There is always the danger of automatic writing. The danger of writing yourself towards an ending that need never be told. At a certain point the story gathers momentum. It convinces itself, and does its best to convince you, that the end in sight is the only possible outcome. There is a fatefulness and a loss of control that are somehow comforting. This was your script, but now it writes itself.

Stop.

Break the narrative. Refuse all the stories that have been told so far (because that is what the momentum really is), and try to tell the story
differently—in a different style, with different weights—and allow some air to those elements choked with centuries of use, and give some substance to the floating world.

In quantum reality there are millions of possible worlds, unactualised, potential, perhaps bearing in on us, but only reachable by worm-holes we can never find. If we do find one, we don’t come back.

In those other worlds events may track our own, but the ending will be different. Sometimes we need a different ending.

I can’t take my body through space and time, but I can send my mind, and use the stories, written and unwritten, to tumble me out in a place not yet existing—my future.

The stories are maps. Maps of journeys that have been made and might have been made. A Marco Polo route through territory real and imagined.

Some of the territory has become as familiar as a seaside resort. When we go there we know we will build sandcastles and get sunburnt and that the café menu never changes.

Some of the territory is wilder and reports do not tally. The guides are only good for so much. In these wild places I become part of the map, part of the story, adding my version to the versions there. This Talmudic layering of story on story, map on map, multiplies possibilities but also warns me of the weight of accumulation. I live in one world—material, seeming-solid—and the weight of that is quite enough. The other worlds I can reach need to keep their lightness and their speed of light. What I carry back from those worlds to my world is another chance.

She put out her hand. ‘I want to rescue you.’

‘From what?’

‘From the past. From pain.’

‘The past is only a way of talking.’

‘Then from pain.’

‘I don’t want a wipe-clean life.’

‘Don’t be so prickly.’

‘I’m sorry.’

‘What do you want? Tell me.’

‘No compromises.’

‘That’s impossible.’

‘Only the impossible is worth the effort.’

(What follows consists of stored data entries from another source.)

(* ===== verification/Dht.v ===== *)
(** * Peer lookup in the distributed hash table

    [ace-swarm/src/dht.rs]: the KRPC messages, and the iterative lookup that asks the closest nodes it
    knows for peers and for closer nodes.  The lookup is one task with local state; what it waits for
    (a resolved bootstrap host, a sent datagram, a datagram, a timer) is an event, and a node of the
    public network sends whatever it likes.  A [[u8; 20]] key of the ordered frontier is the number with
    those big-endian digits, which has the same order.  Readings of the clock (milliseconds) are
    arguments, and so is the random node id.  Sockets, host lookup and log lines are not modelled. *)

From S2P Require Import Prelude Order Bytes BTree Wire Bencode Net.

(** ** Messages *)

Definition BOOTSTRAP : nat := 4.
Definition DHT_PEER_TARGET : nat := 8.
Definition INFLIGHT_TTL : N := 3000.

Definition build_get_peers (node_id infohash txid : bytes) : bytes :=
  let a := dict_insert (bs "info_hash") (BBytes infohash) (dict_insert (bs "id") (BBytes node_id) []) in
  encode (BDict (dict_insert (bs "y") (BBytes (bs "q")) (dict_insert (bs "t") (BBytes txid)
    (dict_insert (bs "q") (BBytes (bs "get_peers")) (dict_insert (bs "a") (BDict a) []))))).

Definition build_announce_peer (node_id infohash : bytes) (port : N) (token txid : bytes) : bytes :=
  let a := dict_insert (bs "implied_port") (BInt 0) (dict_insert (bs "token") (BBytes token)
    (dict_insert (bs "port") (BInt (Z.of_N port)) (dict_insert (bs "info_hash") (BBytes infohash)
      (dict_insert (bs "id") (BBytes node_id) [])))) in
  encode (BDict (dict_insert (bs "y") (BBytes (bs "q")) (dict_insert (bs "t") (BBytes txid)
    (dict_insert (bs "q") (BBytes (bs "announce_peer")) (dict_insert (bs "a") (BDict a) []))))).

Record GetPeersResponse : Type := mkResponse {
  r_peers : list SocketAddrV4;
  r_nodes : list (bytes * SocketAddrV4);
  r_token : option bytes;
  r_txid : bytes;
}.

(** A 6-byte compact endpoint; port zero is refused. *)
Definition compact_peer (b : bytes) : option SocketAddrV4 :=
  if bool_decide (length b = 6) then
    let port := be_N (slice b 4 6) in
    if (port =? 0)%N then None else Some (mkSocketAddrV4 (slice b 0 4) port)
  else None.

Definition read_node (c : bytes) : option (bytes * SocketAddrV4) :=
  (λ a, (slice c 0 20, a)) <$> compact_peer (slice c 20 26).

Definition ok {E A} (r : result E A) : option A := match r with Ok x => Some x | Err _ => None end.

Definition field_bytes (v : Bencode) (key : bytes) : option bytes := get v key ≫= as_bytes.

(** [parse_response]: only a message of type [r] whose [r] is a dictionary. *)
Definition parse_response (buf : bytes) : option GetPeersResponse :=
  v ← ok (parse buf);
  if bool_decide (field_bytes v (bs "y") = Some (bs "r")) then
    r ← get v (bs "r");
    match r with
    | BDict _ =>
        Some (mkResponse
          match get r (bs "values") with
          | Some (BList vals) => omap (λ e, as_bytes e ≫= compact_peer) vals
          | _ => []
          end
          match field_bytes r (bs "nodes") with
          | Some nb => omap read_node (chunks_exact 26 nb)
          | None => []
          end
          (field_bytes r (bs "token"))
          (default [] (field_bytes v (bs "t"))))
    | _ => None
    end
  else None.

Definition is_krpc_error (buf : bytes) : bool :=
  match parse buf with
  | Ok v => bool_decide (field_bytes v (bs "y") = Some (bs "e"))
  | Err _ => false
  end.

(** The exclusive-or metric, as the key of the frontier. *)
Definition xor_byte (a b : byte) : byte := N_byte (N.lxor (byte_N a) (byte_N b)).
Definition distance (id target : bytes) : bytes := zip_with xor_byte id target.

(** ** The lookup *)

Record DhtWalkMetrics : Type := mkMetrics {
  bootstrap_seeded : N;
  nodes_queried : N;
  valid_responses : N;
  peers_discovered : N;
  nodes_discovered : N;
  malformed_responses : N;
  krpc_errors : N;
  uncorrelated_responses : N;
  timeouts : N;
  frontier_exhausted : bool;
}.

Definition metrics_default : DhtWalkMetrics := mkMetrics 0 0 0 0 0 0 0 0 0 false.

Definition note_seeded (m : DhtWalkMetrics) : DhtWalkMetrics :=
  let '(mkMetrics a b c d e f g h i j) := m in mkMetrics (a + 1) b c d e f g h i j.
Definition note_queried (m : DhtWalkMetrics) : DhtWalkMetrics :=
  let '(mkMetrics a b c d e f g h i j) := m in mkMetrics a (b + 1) c d e f g h i j.
Definition note_valid (peers nodes : N) (m : DhtWalkMetrics) : DhtWalkMetrics :=
  let '(mkMetrics a b c d e f g h i j) := m in mkMetrics a b (c + 1) (d + peers) (e + nodes) f g h i j.
Definition note_malformed (m : DhtWalkMetrics) : DhtWalkMetrics :=
  let '(mkMetrics a b c d e f g h i j) := m in mkMetrics a b c d e (f + 1) g h i j.
Definition note_krpc_error (m : DhtWalkMetrics) : DhtWalkMetrics :=
  let '(mkMetrics a b c d e f g h i j) := m in mkMetrics a b c d e f (g + 1) h i j.
Definition note_uncorrelated (m : DhtWalkMetrics) : DhtWalkMetrics :=
  let '(mkMetrics a b c d e f g h i j) := m in mkMetrics a b c d e f g (h + 1) i j.
Definition note_timeout (m : DhtWalkMetrics) : DhtWalkMetrics :=
  let '(mkMetrics a b c d e f g h i j) := m in mkMetrics a b c d e f g h (i + 1) j.
Definition note_exhausted (m : DhtWalkMetrics) : DhtWalkMetrics :=
  let '(mkMetrics a b c d e f g h i j) := m in mkMetrics a b c d e f g h i true.

(** The frontier keeps the 64 closest: [while frontier.len() > 64] removes the last key, which a
    non-empty map has. *)
Fixpoint cap_frontier (fuel : nat) (f : gmap N SocketAddrV4) : gmap N SocketAddrV4 :=
  match fuel with
  | 0 => f
  | S fuel =>
      if bool_decide (64 < size f) then
        match last_key f with Some k => cap_frontier fuel (delete k f) | None => f end
      else f
  end.

Definition capped (f : gmap N SocketAddrV4) : gmap N SocketAddrV4 := cap_frontier (size f) f.

(** [entry(...).or_insert(...)]: the first address of a distance stays. *)
Definition offer (infohash : bytes) (f : gmap N SocketAddrV4) (n : bytes * SocketAddrV4) : gmap N SocketAddrV4 :=
  let k := be_N (distance n.1 infohash) in
  match f !! k with Some _ => f | None => <[k := n.2]> f end.

(** What a host lookup ended with: [None] for a failed join, else its index and its IPv4 address. *)
Abbreviation Lookup := (option (N * option SocketAddrV4)).

(** The key of a bootstrap node: all ones but for its index in the last byte. *)
Definition bootstrap_key (i : N) : N := be_N (replicate 19 xff ++ [N_byte i]).

Record Walk (R : Type) : Type := mkWalk {
  frontier : gmap N SocketAddrV4;
  queried : gset SocketAddrV4;
  inflight : gmap (SocketAddrV4 * bytes) N;
  next_txid : N;
  lookups : nat;
  interrupted : option (N * bool * bool);
  metrics : DhtWalkMetrics;
  found : R;
}.
Arguments mkWalk {R}.
Arguments frontier {R}.
Arguments queried {R}.
Arguments inflight {R}.
Arguments next_txid {R}.
Arguments lookups {R}.
Arguments interrupted {R}.
Arguments metrics {R}.
Arguments found {R}.

(** Where the task is: at the head of the loop, waiting for a lookup with nothing else to do, in a
    response window, or finished. *)
Inductive WalkPc : Type :=
  | WTop
  | WIdle
  | WCollect (window : N) (received_any count_round : bool)
  | WDone.

(** [now] is read by the loop's condition, [retain_now] after it, [window_now] when the window is opened; [finished] are the
    lookups already joined, [sends] say of each query whether it was sent and when. *)
Inductive WalkEvent : Type :=
  | Round (now retain_now : N) (finished : list Lookup) (sends : list (bool * N)) (window_now : N)
  | Joined (now : N) (l : Lookup)
  | Received (now : N) (src : option SocketAddrV4) (data : bytes)
  | Elapsed.

(** What the lookup does outside: a query sent, a response believed. *)
Inductive WalkOut : Type :=
  | Query (to : SocketAddrV4) (txid datagram : bytes)
  | Accept (src : SocketAddrV4) (r : GetPeersResponse).

Section walk.
(** The caller's observer: it may keep state, and asks to stop with [true]. *)
Context {R : Type} (on_response : R → SocketAddrV4 → GetPeersResponse → bool * R).
Context (node_id infohash : bytes) (deadline : N).
Implicit Types w : Walk R.

Definition walk_new (r : R) : Walk R := mkWalk ∅ ∅ ∅ 0 BOOTSTRAP None metrics_default r.

Definition with_metrics (f : DhtWalkMetrics → DhtWalkMetrics) w : Walk R :=
  mkWalk (frontier w) (queried w) (inflight w) (next_txid w) (lookups w) (interrupted w) (f (metrics w)) (found w).

Definition with_interrupted v w : Walk R :=
  mkWalk (frontier w) (queried w) (inflight w) (next_txid w) (lookups w) v (metrics w) (found w).

Definition add_bootstrap w (l : Lookup) : Walk R :=
  let '(f, m) :=
    match l with
    | Some (i, Some addr) => (capped (<[bootstrap_key i := addr]> (frontier w)), note_seeded (metrics w))
    | _ => (frontier w, metrics w)
    end in
  mkWalk f (queried w) (inflight w) (next_txid w) (lookups w - 1) (interrupted w) m (found w).

Definition retain_inflight (now : N) w : Walk R :=
  mkWalk (frontier w) (queried w) (base.filter (λ kv, now < kv.2)%N (inflight w)) (next_txid w) (lookups w)
    (interrupted w) (metrics w) (found w).

(** Up to eight of the closest nodes that were not asked yet. *)
Definition batch w : list SocketAddrV4 :=
  take 8 (List.filter (λ a, negb (bool_decide (a ∈ queried w))) (entries (frontier w)).*2).

(** One query: the node counts as asked and the id as used whether or not it could be sent. *)
Definition send_query w (addr : SocketAddrV4) (sent : bool) (at_ : N) : list WalkOut * Walk R :=
  let txid := u16_be (next_txid w) in
  let next := ((next_txid w + 1) `mod` two16)%N in
  if sent then
    ([Query addr txid (build_get_peers node_id infohash txid)],
     mkWalk (frontier w) ({[addr]} ∪ queried w) (<[(addr, txid) := (at_ + INFLIGHT_TTL)%N]> (inflight w)) next
       (lookups w) (interrupted w) (note_queried (metrics w)) (found w))
  else ([], mkWalk (frontier w) ({[addr]} ∪ queried w) (inflight w) next (lookups w) (interrupted w) (metrics w) (found w)).

Fixpoint send_batch w (addrs : list SocketAddrV4) (sends : list (bool * N)) : list WalkOut * Walk R :=
  match addrs with
  | [] => ([], w)
  | a :: addrs =>
      let '(sent, at_) := default (false, 0%N) (head sends) in
      let '(o, w) := send_query w a sent at_ in
      let '(os, w) := send_batch w addrs (tail sends) in
      (o ++ os, w)
  end.

(** The head of the outer loop down to the opening of the response window. *)
Definition round_start w (now retain_now : N) (finished : list Lookup) (sends : list (bool * N)) (window_now : N)
    : list WalkOut * Walk R * WalkPc :=
  if (deadline <=? now)%N then ([], w, WDone)
  else
    let w := retain_inflight retain_now (foldl add_bootstrap w finished) in
    let b := batch w in
    let idle := bool_decide (b = []) && negb (bool_decide (lookups w = 0)) in
    let spent := bool_decide (b = []) && bool_decide (lookups w = 0) in
    let fresh := bool_decide (interrupted w = None) in
    if idle && bool_decide (inflight w = ∅) && fresh then ([], w, WIdle)
    else if spent && fresh then ([], with_metrics note_exhausted w, WDone)
    else
      let '(os, w) := send_batch w b sends in
      let window := N.min (window_now + 1500) deadline in
      let '(window, received_any, count_round) :=
        if bool_decide (b = []) then default (window, false, false) (interrupted w) else (window, false, true) in
      (os, with_interrupted None w, WCollect window received_any count_round).

Definition end_round w (received_any count_round : bool) : Walk R :=
  if count_round && negb received_any then with_metrics note_timeout w else w.

(** A datagram inside the window. *)
Definition on_datagram w (src : SocketAddrV4) (data : bytes) : list WalkOut * Walk R * bool :=
  match parse_response data with
  | None => ([], with_metrics (if is_krpc_error data then note_krpc_error else note_malformed) w, false)
  | Some resp =>
      match inflight w !! (src, r_txid resp) with
      | None => ([], with_metrics note_uncorrelated w, false)
      | Some _ =>
          let f := capped (foldl (offer infohash) (frontier w) (r_nodes resp)) in
          let '(stop, r) := on_response (found w) src resp in
          ([Accept src resp],
           mkWalk f (queried w) (delete (src, r_txid resp) (inflight w)) (next_txid w) (lookups w) (interrupted w)
             (note_valid (lenN (r_peers resp)) (lenN (r_nodes resp)) (metrics w)) r,
           stop)
      end
  end.
(* ===== verification/Audio.v ===== *)
(** * Live audio selection

    [ace-media/src/audio.rs]: the normalizer in front of the live HLS packager.  It learns the
    program association and the program map from single-packet sections, keeps one AAC track
    when there is one, rewrites the map without the other audio tracks, drops their packets, and
    decides whether the layout is one the strict path supports.  [&mut self] is state
    passing; [update_pmt] assigns nothing before its last error return, so its error branches
    leave the state alone.  A packet is a list of 188 bytes. *)

From S2P Require Import Prelude Bytes MpegTs TsTables TsGate.

(** ** Descriptors *)

Inductive AudioCodec : Type := AdtsAac | LatmAac | MpegAudio | Ac3 | Eac3 | Dts.

#[export] Instance AudioCodec_eq_dec : EqDecision AudioCodec.
Proof. solve_decision. Defined.

Record SelectedAudio : Type := mkSelectedAudio { sa_pid : N; sa_codec : AudioCodec }.

Record TransportLayout : Type := mkLayout {
  tl_transport_stream_id : N;
  tl_program_id : N;
  tl_pmt_pid : N;
  tl_pcr_pid : N;
  tl_video_pid : N;
  tl_video_type : N;
  tl_audio : option SelectedAudio;
  tl_semantic_identity : bytes;
}.

Inductive LayoutDecision : Type :=
  | LayoutPending
  | LayoutSupported (l : TransportLayout)
  | LayoutUnsupported.

Record DescriptorCodecs : Type := mkCodecs { dc_first : option AudioCodec; dc_conflicting : bool }.

(** [u8::count_ones]. *)
Definition count_ones (x : N) : nat :=
  length (filter (λ i, N.testbit x (N.of_nat i) = true) (seq 0 8)).

(** The signal of one descriptor. *)
Definition descriptor_signal (tag : N) (body : bytes) : option AudioCodec :=
  let flagged mask := match head body with
                      | Some flags => bool_decide (count_ones (N.land (byte_N flags) mask) < length body)
                      | None => false
                      end in
  if (tag =? 0x6a)%N && flagged 0xf0%N then Some Ac3
  else if (tag =? 0x7a)%N && flagged 0xf7%N then Some Eac3
  else if (tag =? 0x7b)%N && bool_decide (5 ≤ length body) then Some Dts
  else if (tag =? 0x05)%N && bool_decide (4 ≤ length body) then
    let id := take 4 body in
    if bool_decide (id = bs "AC-3") then Some Ac3
    else if bool_decide (id = bs "EAC3") then Some Eac3
    else if bool_decide (id = bs "DTS1" ∨ id = bs "DTS2" ∨ id = bs "DTS3") then Some Dts
    else None
  else None.

(** One turn reads at least the two header bytes, so the list's length is enough fuel. *)
Fixpoint descriptors_loop (fuel : nat) (l : bytes) (codec : option AudioCodec) (conflicting : bool)
    : option DescriptorCodecs :=
  match l with
  | [] => Some (mkCodecs codec conflicting)
  | tag :: _ =>
      match fuel with
      | 0 => None
      | S fuel =>
          n ← l !! 1;
          let len := N.to_nat (byte_N n) in
          body ← slice_get l 2 (2 + len);
          let '(codec, conflicting) :=
            match descriptor_signal (byte_N tag) body with
            | Some signal =>
                (match codec with Some _ => codec | None => Some signal end,
                 conflicting || match codec with
                                | Some first => negb (bool_decide (first = signal))
                                | None => false
                                end)
            | None => (codec, conflicting)
            end in
          descriptors_loop fuel (drop (2 + len) l) codec conflicting
      end
  end.

Definition descriptors (l : bytes) : option DescriptorCodecs :=
  descriptors_loop (length l) l None false.

Definition audio_codec (ty : N) (desc : bytes) : option DescriptorCodecs :=
  private ← descriptors desc;
  Some (mkCodecs
    (if (ty =? 0x0f)%N then Some AdtsAac
     else if (ty =? 0x11)%N then Some LatmAac
     else if (ty =? 0x03)%N || (ty =? 0x04)%N then Some MpegAudio
     else if (ty =? 0x06)%N then dc_first private
     else None) (dc_conflicting private)).

(** ** Sections *)

Inductive PsiError : Type := PsiInvalid | PsiUnsupported.

Definition psi_payload (packet : bytes) : option nat :=
  let afc := N.land (byte_at packet 3) 0x30 in
  let off := 5 + N.to_nat (byte_at packet 4) in
  if (afc =? 0x10)%N then Some 4
  else if (afc =? 0x30)%N then if bool_decide (off < TS_PACKET_LEN) then Some off else None
  else None.

Definition fail_if (b : bool) (e : PsiError) : result PsiError unit := if b then Err e else Ok ().

Definition psi_section (packet : bytes) (id : N) (min : nat) (program : option N) : result PsiError bytes :=
  _ ← fail_if (negb (byte_at packet 0 =? 0x47)%N || flag (byte_at packet 1) 0x80
               || flag (byte_at packet 3) 0xc0) PsiInvalid;
  off ← ok_or (psi_payload packet) PsiInvalid;
  _ ← fail_if (negb (flag (byte_at packet 1) 0x40)) PsiUnsupported;
  let start := off + 1 + N.to_nat (byte_at packet off) in
  header ← ok_or (slice_get packet start (start + 3)) PsiInvalid;
  _ ← fail_if (negb (byte_at header 0 =? id)%N || negb (N.land (byte_at header 1) 0xf0 =? 0xb0)%N) PsiInvalid;
  let len := length12 (nth 1 header x00) (nth 2 header x00) in
  _ ← fail_if (bool_decide (len < min ∨ 1021 < len)) PsiInvalid;
  _ ← fail_if (match packet !! (start + 5) with
               | None => true
               | Some flags => negb (flag (byte_N flags) 1)
               end) PsiInvalid;
  _ ← (match program with
       | Some program =>
           b ← ok_or (slice_get packet (start + 3) (start + 5)) PsiInvalid;
           fail_if (negb (be_N b =? program)%N) PsiInvalid
       | None => Ok ()
       end);
  let e := start + 3 + len in
  s ← ok_or (slice_get packet start e) PsiUnsupported;
  _ ← fail_if (negb (flag (byte_at s 5) 1) || negb (mpeg_crc32 s =? 0)%N) PsiInvalid;
  _ ← fail_if (negb (byte_at s 6 =? 0)%N || negb (byte_at s 7 =? 0)%N || negb (byte_at packet off =? 0)%N
               || negb (bool_decide (Forall (λ b, b = xff) (drop e packet)))) PsiUnsupported;
  Ok s.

‘Are you a fanatic or an idealist?’

‘Why do you need to label me?’

‘I need to understand.’

‘No, you want to explain me to yourself. You’re not sure, so you need a label. But I’m not a piece of furniture with the price on the back.’

‘This is a heavy way to get some sex.’

The waitress cleared the plates and brought us some brown and yellow banded ice cream, the same colour as the ceilings and walls. It even had the varnishy look of the 1930s. The cherries round the edges were like Garbo kisses. You speared one and fed it to me.

‘Come to bed with me.’

‘Now?’

‘Yes now. It’s all I can offer. It’s all I can ask.’

‘No difficulties, no complications?’

‘None.’

‘Except that someone will be waiting for you in Room 29.’

‘He’ll be drunk and fast asleep.’

‘And someone will be waiting for me.’

‘Someone special?’

‘Just a friend.’

‘Well then …’

‘Good manners?’

‘I’ll leave a message at the night desk.’

She got up and fiddled with some change for the phone.

‘Wait …’

She didn’t answer. There she was, at the phone, her face turned away from me.

We went to a small hotel that used to be a spa.

The bathrooms still have steam vents and needle showers, and if you turn the wrong knob while you’re cleaning your teeth the whole bedroom will fill up with steam like the set of a Hitchcock movie. From somewhere out of the steam the phone will ring. There will be a footstep on the landing, voices. Meanwhile you’ll be stumbling for the window, naked, blinded, with only a toothbrush between yourself and Paris.

The room we took at the Hotel Tonic was on the top floor. It had three beds with candlewick
counterpanes and a view over the rooftops of the street. Opposite us, cut into the frame of the window, was a boy dancing alone to a Tina Turner record. We leaned out against the metal safety bars, watching him, watching the cars pull away. You put your hand on the small of my back under my shirt.

This is how we made love.

You kissed my throat.

The boy was dancing.

You kissed my collarbone.

Two taxi drivers were arguing in the street.

You put your tongue into the channel of my breasts.

A door slammed underneath us.

I opened your legs onto my hip.

Two pigeons were asleep under the red wings of the roof.

You began to move with me—hands, tongue, body.

Game-show laughter from the television next door.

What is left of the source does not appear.